▼▼▼

Definition alloc (xs : list A) : M loc :=
  fun h => let l := fresh (dom h) in Some (l, <[l := xs]> h).

Definition store (l : loc) (xs : list A) : M unit :=
  fun h => Some (tt, <[l := xs]> h).

(** The order produced by [sort] with comparator [compareFn]: an
    element goes in front of the first element that it does not
    have to follow, which keeps elements that compare equal in
    their original order (the sort is stable). *)
Fixpoint insert_by (compareFn : A -> A -> Z) (x : A) (xs : list A) : list A :=
  match xs with
  | [] => [x]
  | y :: ys =>
      if compareFn x y <=? 0 then x :: y :: ys
      else y :: insert_by compareFn x ys
  end.

Definition sorted_by (compareFn : A -> A -> Z) (xs : list A) : list A :=
  foldr (insert_by compareFn) [] xs.

End Arrays.

Declare Scope js_scope.
Delimit Scope js_scope with js.

Module Notations.
Notation "x <- m ;; k" := (bind m (fun x => k))
  (at level 100, m at next level, right associativity) : js_scope.
End Notations.

Section ArrayMethods.
Context {A : Type}.
Import Notations.
Local Open Scope js_scope.

(** [[...xs]] *)
Definition spread (xs : loc) : M (A := A) loc :=
  es <- elements xs ;;
  alloc es.

(** [xs.sort(compareFn)]: sorts [xs] in place and returns [xs]. *)
Definition sort (xs : loc) (compareFn : A -> A -> Z) : M (A := A) loc :=
  es <- elements xs ;;
  _ <- store xs (sorted_by compareFn es) ;;
  ret xs.

(** [xs.map(f)] where the result is consumed at once as the
    children of a JSX element. *)
Definition map_children {B} (xs : loc) (f : A -> B) : M (A := A) (list B) :=
  es <- elements xs ;;
  ret (map f es).

End ArrayMethods.

End Js.

(** ** The document: nodes, events, listeners *)

Module Dom.

Inductive EventType : Type :=
  | mousedown
  | keydown
  | keyup
  | click.

#[global] Instance EventType_eq_dec : EqDecision EventType.
Proof. solve_decision. Defined.

(** The nodes an event can be aimed at.  Links are numbered by their
    position in the rendered list. *)
Inductive Node : Type :=
  | DesktopNav
  | DesktopLink (i : nat)
  | Button
  | ButtonIcon
  | Drawer
  | DrawerNav
  | DrawerLink (i : nat)
  | Elsewhere.

#[global] Instance Node_eq_dec : EqDecision Node.
Proof. solve_decision. Defined.

(** [a.contains(b)]: [b] is [a] or one of its descendants. *)
Definition contains (a b : Node) : bool :=
  match a, b with
  | DesktopNav, (DesktopNav | DesktopLink _) => true
  | Button, (Button | ButtonIcon) => true
  | Drawer, (Drawer | DrawerNav | DrawerLink _) => true
  | DrawerNav, (DrawerNav | DrawerLink _) => true
  | _, _ => bool_decide (a = b)
  end.

Record Event : Type := {
  type : EventType;
  target : Node;
  key : string;
}.

(** A function object: the code it runs and the effect run that
    created it.  Two closures are the same listener only if they are
    the same object. *)
Inductive Code : Type :=
  | code_handleClickOutside
  | code_handleEscape.

#[global] Instance Code_eq_dec : EqDecision Code.
Proof. solve_decision. Defined.

Record Closure : Type := {
  code : Code;
  created : nat;
}.

#[global] Instance Closure_eq_dec : EqDecision Closure.
Proof. solve_decision. Defined.

(** The listener table of [document]. *)
Abbreviation Listeners := (list (EventType * Closure)).

Definition addEventListener (ty : EventType) (f : Closure) (d : Listeners) : Listeners :=
  if decide ((ty, f) ∈ d) then d else d ++ [(ty, f)].

Definition removeEventListener (ty : EventType) (f : Closure) (d : Listeners) : Listeners :=
  filter (fun e => e ≠ (ty, f)) d.

(** What the browser shows: the address and the scroll offset. *)
Record Page : Type := {
  url : string;
  scrollY : Z;
}.

End Dom.

(** ** app/components: Navigation.tsx, Header.tsx, Footer.tsx *)

Module Components.
Import Schemas Constants Dom Js.Notations.
Local Open Scope js_scope.

(** [NavigationProps] of [app/types/components.ts]; the array is
    received by reference. *)
Record NavigationProps : Type := {
  props_links : Js.loc;
  className : option string;
  ariaLabel : option string;
}.

(** A state update requested by an event handler. *)
Inductive Callback : Type :=
  | setIsMobileMenuOpen (value : bool).

(** [<li key={link.id}><Link href={link.href}>{link.label}</Link></li>].
    [item_onClick] is the click handler the element was given, if any. *)
Record LinkItem : Type := {
  item_key : string;
  item_href : string;
  item_onClick : option Callback;
  children : string;
}.

(** [<nav aria-label=...><ul>...</ul></nav>] *)
Record Nav : Type := {
  nav_className : string;
  nav_ariaLabel : string;
  items : list LinkItem;
}.

Record HamburgerButton : Type := {
  onClick : Callback;
  ariaExpanded : bool;
  button_ariaLabel : string;
}.

Record NavigationView : Type := {
  desktop : Nav;
  hamburger : HamburgerButton;
  drawer : option Nav;
}.

Record FooterView : Type := {
  footer_nav : Nav;
  copyright : string;
}.

(** What [useEffect]'s cleanup function removes. *)
Record Cleanup : Type := {
  cleanup_mousedown : Closure;
  cleanup_keydown : Closure;
}.

(** The hook cells of one mounted [Navigation]. *)
Record Hooks : Type := {
  isMobileMenuOpen : bool;                 (* useState(false) *)
  menuRef : option Node;                   (* useRef(null).current *)
  buttonRef : option Node;                 (* useRef(null).current *)
  sortedLinks_memo : option (Js.loc * Js.loc);
                                           (* useMemo: [links], value *)
  effect_deps : option bool;               (* useEffect: last deps *)
  effect_cleanup : option Cleanup;         (* useEffect: last cleanup *)
}.

Definition initial_hooks : Hooks := {|
  isMobileMenuOpen := false;
  menuRef := None;
  buttonRef := None;
  sortedLinks_memo := None;
  effect_deps := None;
  effect_cleanup := None;
|}.

(** [(a, b) => a.order - b.order] *)
Definition by_order (a b : NavigationLink) : Z := order a - order b.

Definition link_item (link : NavigationLink) : LinkItem := {|
  item_key := id link;
  item_href := href link;
  item_onClick := None;
  children := label link;
|}.

(** [useMemo(() => [...links].sort(by_order), [links])] *)
Definition useMemo_sortedLinks (links : Js.loc) (memo : option (Js.loc * Js.loc))
  : Js.M (A := NavigationLink) Js.loc :=
  let compute := (copy <- Js.spread links ;; Js.sort copy by_order) in
  match memo with
  | Some (dep, value) => if decide (dep = links) then Js.ret value else compute
  | None => compute
  end.

Definition closeMobileMenu : Callback := setIsMobileMenuOpen false.

Definition handleClickOutside (menuRef buttonRef : option Node) (event : Event)
  : list Callback :=
  let target := target event in
  match menuRef, buttonRef with
  | Some menu, Some button =>
      if negb (contains menu target) && negb (contains button target)
      then [closeMobileMenu]
      else []
  | _, _ => []
  end.

Definition handleEscape (event : Event) : list Callback :=
  if String.eqb (Dom.key event) "Escape" then [closeMobileMenu] else [].

(** The body of the effect, run with dependency [isMobileMenuOpen];
    [fresh] numbers the two closures it creates. *)
Definition effect (isMobileMenuOpen : bool) (fresh : nat) (document : Listeners)
  : Listeners * option Cleanup :=
  if negb isMobileMenuOpen then (document, None)
  else
    let handleClickOutside := {| code := code_handleClickOutside; created := fresh |} in
    let handleEscape := {| code := code_handleEscape; created := fresh |} in
    let document := addEventListener mousedown handleClickOutside document in
    let document := addEventListener keydown handleEscape document in
    (document, Some {| cleanup_mousedown := handleClickOutside;
                       cleanup_keydown := handleEscape |}).

Definition run_cleanup (c : Cleanup) (document : Listeners) : Listeners :=
  let document := removeEventListener mousedown (cleanup_mousedown c) document in
  removeEventListener keydown (cleanup_keydown c) document.
Lemma clusters_loop_spec (ids : list string) (P : gset string)
      (clusters : list (list string)) :
  (forall x, In x ids -> In x (Dict.keys cd)) ->
  exists found,
    clusters_loop lower words cd ids P clusters = Some (clusters ++ found) /\
    NoDup (concat found) /\
    (forall x, In x (concat found) -> (x ∉ P) /\ In x ids) /\
    (forall c, In c found -> grouped lower words cd c).
Proof.
  revert P clusters. induction ids as [|id1 rest IH]; intros P clusters Hids.
  - exists []. cbn [clusters_loop concat]. rewrite app_nil_r.
    split; [reflexivity|]. split; [constructor|]. split; [intros x []|intros c []].
  - assert (Hrest : forall x, In x rest -> In x (Dict.keys cd))
      by (intros x Hx; apply Hids; now right).
    cbn [clusters_loop].
    destruct (decide (id1 ∈ P)) as [Hp|Hp].
    + rewrite bool_decide_eq_true_2 by exact Hp.
      destruct (IH P clusters Hrest) as (found & E & Hnd & Hout & Hgood).
      exists found. split; [exact E|]. split; [exact Hnd|]. split; [|exact Hgood].
      intros x Hx. destruct (Hout x Hx). split; [assumption | now right].
    + rewrite bool_decide_eq_false_2 by exact Hp.
      destruct (cluster_scan_spec id1 rest [id1] ({[id1]} ∪ P)
                  (Hids id1 (or_introl eq_refl)) Hrest)
        as (new & P1 & E & HP & Hnd & Hnew).
      rewrite E. cbn [app].
      assert (Hsub : forall x, x ∈ P -> x ∈ P1).
      { intros x Hx. apply HP. left. apply elem_of_union. now right. }
      assert (Hcl : forall x, In x (id1 :: new) -> (x ∈ P1) /\ (x ∉ P) /\ In x (id1 :: rest)).
      { intros x [<-|Hx].
        - split; [|split; [exact Hp | now left]].
          apply HP. left. apply elem_of_union. left. now apply elem_of_singleton.
        - destruct (Hnew x Hx) as (A & B & _). split; [apply HP; now right|].
          split; [|now right]. intros Hc. apply A. apply elem_of_union. now right. }
      assert (Hndc : NoDup (id1 :: new)).
      { constructor; [|exact Hnd]. intros Hin. apply list_elem_of_In in Hin.
        destruct (Hnew id1 Hin) as (A & _). apply A.
        apply elem_of_union. left. now apply elem_of_singleton. }
      destruct (1 <? length (id1 :: new))%nat eqn:El.
      * destruct (IH P1 (clusters ++ [id1 :: new]) Hrest) as (found & E' & Hnd' & Hout & Hgood).
        exists ((id1 :: new) :: found). split.
        { rewrite E'. now rewrite <- app_assoc. }
        split.
        { cbn [concat]. apply NoDup_app. split; [exact Hndc|]. split; [|exact Hnd'].
          intros x Hx Hx'. apply list_elem_of_In in Hx, Hx'.
          destruct (Hcl x Hx) as (A & _). destruct (Hout x Hx') as (B & _). contradiction. }
        split.
        { intros x Hx. cbn [concat] in Hx. apply in_app_iff in Hx as [Hx|Hx].
          - destruct (Hcl x Hx) as (_ & A & B). now split.
          - destruct (Hout x Hx) as (A & B). split; [|now right].
            intros Hc. apply A, Hsub, Hc. }
        intros c [<-|Hc]; [|apply Hgood, Hc].
        exists id1, new. split; [reflexivity|]. split.
        { intros ->. cbn in El. discriminate. }
        split; [apply Hids; now left|].
        intros x Hx. destruct (Hnew x Hx) as (_ & B & C). split; [apply Hrest, B | exact C].
      * destruct (IH P1 clusters Hrest) as (found & E' & Hnd' & Hout & Hgood).
        exists found. split; [exact E'|]. split; [exact Hnd'|]. split; [|exact Hgood].
        intros x Hx. destruct (Hout x Hx) as (A & B). split; [|now right].
        intros Hc. apply A, Hsub, Hc.
Qed.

▲▲▲

Your answer should be the lines above from the one containing "cleanup_keydown := handleEscape" through the one containing "removeEventListener keydown (cleanup_keydown", copied exactly and with both ends kept.

OUTPUT FOR THIS TASK:
                       cleanup_keydown := handleEscape |}).

Definition run_cleanup (c : Cleanup) (document : Listeners) : Listeners :=
  let document := removeEventListener mousedown (cleanup_mousedown c) document in
  removeEventListener keydown (cleanup_keydown c) document.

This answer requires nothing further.